12 Years A Slave by Steve McQueen

12 Years A Slave by Steve McQueen

 

Based on the memoirs of Solomon Northup, it recounts the story of Northup, a free black carpenter and musician living in upstate New York, who gets kidnapped and illegally sold as a slave to the south for twelve years.

Solomon Northup is the role of a lifetime and Chiwitel Ejiofor delivers it in full, leaving the viewer in moments of shock, fear and awe. Solomon’s inner conflict between resisting his new slave identity to the sad eventual acceptance is all communicated through Ejiofor’s face and body, as he is forbidden to speak. And it is in witness of terrible things, we see Solomon grasping tight onto his own values and dignity that makes his situation all the more endearing. It is impressive how we can see what Ejiofor is thinking in every moment. There is noteworthy long take where Solomon quietly contemplates his own fate, his eyes slowly look towards the camera and it struck me dead still. Even though Matthew McConaughey is still my pick for the Oscar this year, it’s going to be ultimately between McConaughey and Chiwitel Ejiofor.

Michael Fassbender’s Edwin Epps is one of the most despicable evil onscreen characters in recent memory and probably for the ages. Paul Dano, Paul Giamatti, Sarah Paulson and Benedict Cumberbatch all give fine supporting performances. What dark nether place the Caucasian actors are going mentally to breathe life into playing slavers is unfathomable. It is quite a sight to behold that level of evil being performed.
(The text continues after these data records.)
(** C22. Crash safety of the log header (term and vote): the header goes to the
    slot its sequence number selects, the other slot keeps the previous header.
    After a completed write the new header is loaded; and whatever a crash leaves
    in the written slot, if it does not validate the previous header is loaded. *)
Theorem posix_header_write_atomic ri now rip h0 :
  posix_config ri -> rip_io rip = io_ok -> ids_ok ri -> 0 <= now < 2 ^ 64 ->
  rlh_wf (ri_log_hdr ri) ->
  let i := rlh_seqno (ri_log_hdr ri) mod 2 in
  valid_slot rip (1 - i) h0 -> rlh_seqno h0 < rlh_seqno (ri_log_hdr ri) ->
  (exists data,
     rsbp_header_write now ri rip = Some (0, write_slot i data rip) /\
     rsbp_header_load ri (write_slot i data rip) = Some (0, ri_log_hdr ri)) /\
  (forall part, Z.of_nat (length part) <= RAFT_ENTRY_SIZE_POSIX ->
     torn_slot ri (write_slot i part rip) i ->
     rsbp_header_load ri (write_slot i part rip) = Some (0, h0)).
Proof.
  intros Hc Hio Hids Hnow Hw i Hv Hlt.
  pose proof (Z.mod_pos_bound (rlh_seqno (ri_log_hdr ri)) 2 ltac:(lia)) as Hi. fold i in Hi.
  split.
  - destruct (header_write_eq ri now rip Hc Hio Hids Hnow Hw) as (re & Hr & Hl & Hwf & Hd & Hcrc).
    exists (re_bytes re). split; [exact Hr|].
    apply (header_load_newest _ _ i); try done.
    + split; [|done]. exists re. split_and!; try done. apply holds_write_same.
      unfold slot_off, NUM_RAFT_LOG_HEADERS, RAFT_ENTRY_SIZE_POSIX. lia.
    + right. exists h0. split; [|done]. apply valid_slot_write; try lia; try done.
      rewrite Hl. done.
  - intros part Hp Ht. apply (header_load_newest _ _ (1 - i)); try done; try lia.
    + apply valid_slot_write; try lia; done.
    + left. by replace (1 - (1 - i)) with i by lia.
Qed.
End posix_headers.

Definition sim_rlh (term seqno voted : Z) : raft_log_header :=
  {| rlh_version := 0; rlh_magic := RAFT_HEADER_MAGIC; rlh_term := term; rlh_seqno := seqno;
     rlh_voted_for := voted |}.
Definition sim_hdr_ri (seqno : Z) : raft_instance :=
  sim_store_ri <| ri_log_hdr := sim_rlh (3 + seqno) seqno 2 |>.

(** Term 3 is on disk in slot 0; term 4 goes to slot 1, of which a crash leaves
    300 bytes. *)
Lemma posix_header_write_atomic_witness :
  exists rip, (exists data,
     rsbp_header_write 9 (sim_hdr_ri 1) rip = Some (0, write_slot 1 data rip) /\
     rsbp_header_load (sim_hdr_ri 1) (write_slot 1 data rip) = Some (0, sim_rlh 4 1 2)) /\
  rsbp_header_load (sim_hdr_ri 1) (write_slot 1 (replicate 300 x61) rip) = Some (0, sim_rlh 3 0 2).
Proof.
  assert (Hids : ids_ok (sim_hdr_ri 0)) by done.
  assert (Hw0 : rlh_wf (sim_rlh 3 0 2)) by done.
  assert (Hw1 : rlh_wf (sim_rlh 4 1 2)) by done.
  assert (Hc0 : posix_config (sim_hdr_ri 0)) by done.
  destruct (header_write_eq (sim_hdr_ri 0) 8 empty_file Hc0 eq_refl Hids ltac:(done) Hw0)
    as (re & _ & Hl & Hwf & Hd & Hcrc).
  set (rip := write_slot 0 (re_bytes re) empty_file). exists rip.
  assert (Hv : valid_slot rip 0 (sim_rlh 3 0 2)).
  { split; [|done]. exists re. split_and!; try done. by apply holds_write_same. }
  destruct (posix_header_write_atomic (sim_hdr_ri 1) 9 rip (sim_rlh 3 0 2) ltac:(done) eq_refl
              ltac:(done) ltac:(done) Hw1 Hv ltac:(done)) as [H1 H2].
  split; [exact H1|]. apply H2; [done|].
  apply short_slot_torn; try done.
  change (Z.max (Z.max 0 (0 + Z.of_nat (length (re_bytes re)))) (hdr_slot 1 + 300)
          < hdr_slot 1 + sizeof_raft_entry_header + sizeof_raft_log_header).
  rewrite Hl. reflexivity.
Defined.

(** ** The log in RocksDB *)
Section rocks_log.
Context `{NC : NiovaCore} {D : Type} `{RD : RocksDB D} {ROK : RocksDBOk D}
  `{NU : NiovaUtil} {NUK : NiovaUtilOk} `{RE : RecoveryEnv D}.
Implicit Types st : rocks_state D.

(** C27. The extent the server finds at start-up: on a database that represents a
    log, rsbr_num_entries_calc() gives the index after the last entry (0 for an
    empty log) and rsbr_lowest_entry_get() the first index, whatever the
    application has stored around the log. *)
Theorem rocks_log_extent ri st d l :
  rocks_repr ri st l -> iterable ri st d ->
  rsbr_num_entries_calc ri st = Some (if decide (al_entries l = []) then 0 else al_next l) /\
  (al_entries l <> [] -> rsbr_lowest_entry_get ri st = Some (0, al_lo l)).
Proof.
  intros (d' & Hd & Hl & Hm) Hit.
  assert (d' = d) as ->.
  { destruct Hit as (rir & Hrir & Hdb & _). unfold rocks_db, rsbr_ri_to_rocksdb in Hd.
    rewrite Hrir in Hd. simpl in Hd. congruence. }
  split; [by eapply num_entries_repr | intros; by eapply lowest_entry_repr].
Qed.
As producer, Brad Pitt didactically shows up in a small part to say the entire point of the story. While good in the part, Pitt’s appearance seems for more political reasons than purely for story reasons. It is not big enough of a problem to say he is miscast, but some may find it hokey or jarring.

Newcomer Lupita Nyong’o is spectacular as Epp’s most prized slave Patsy, capable of picking five hundred pounds of cotton per day, but the achievement brings her more harm than relief. What happens to Patsy is even more heartbreaking than Solomon’s situation. Because of this, Nyong’o becomes the heart of the story in the latter half, as she represents the majority of slaves who were never free to begin with and never will be. Nyong’o is my pick for the Best Supporting Actress Academy Award.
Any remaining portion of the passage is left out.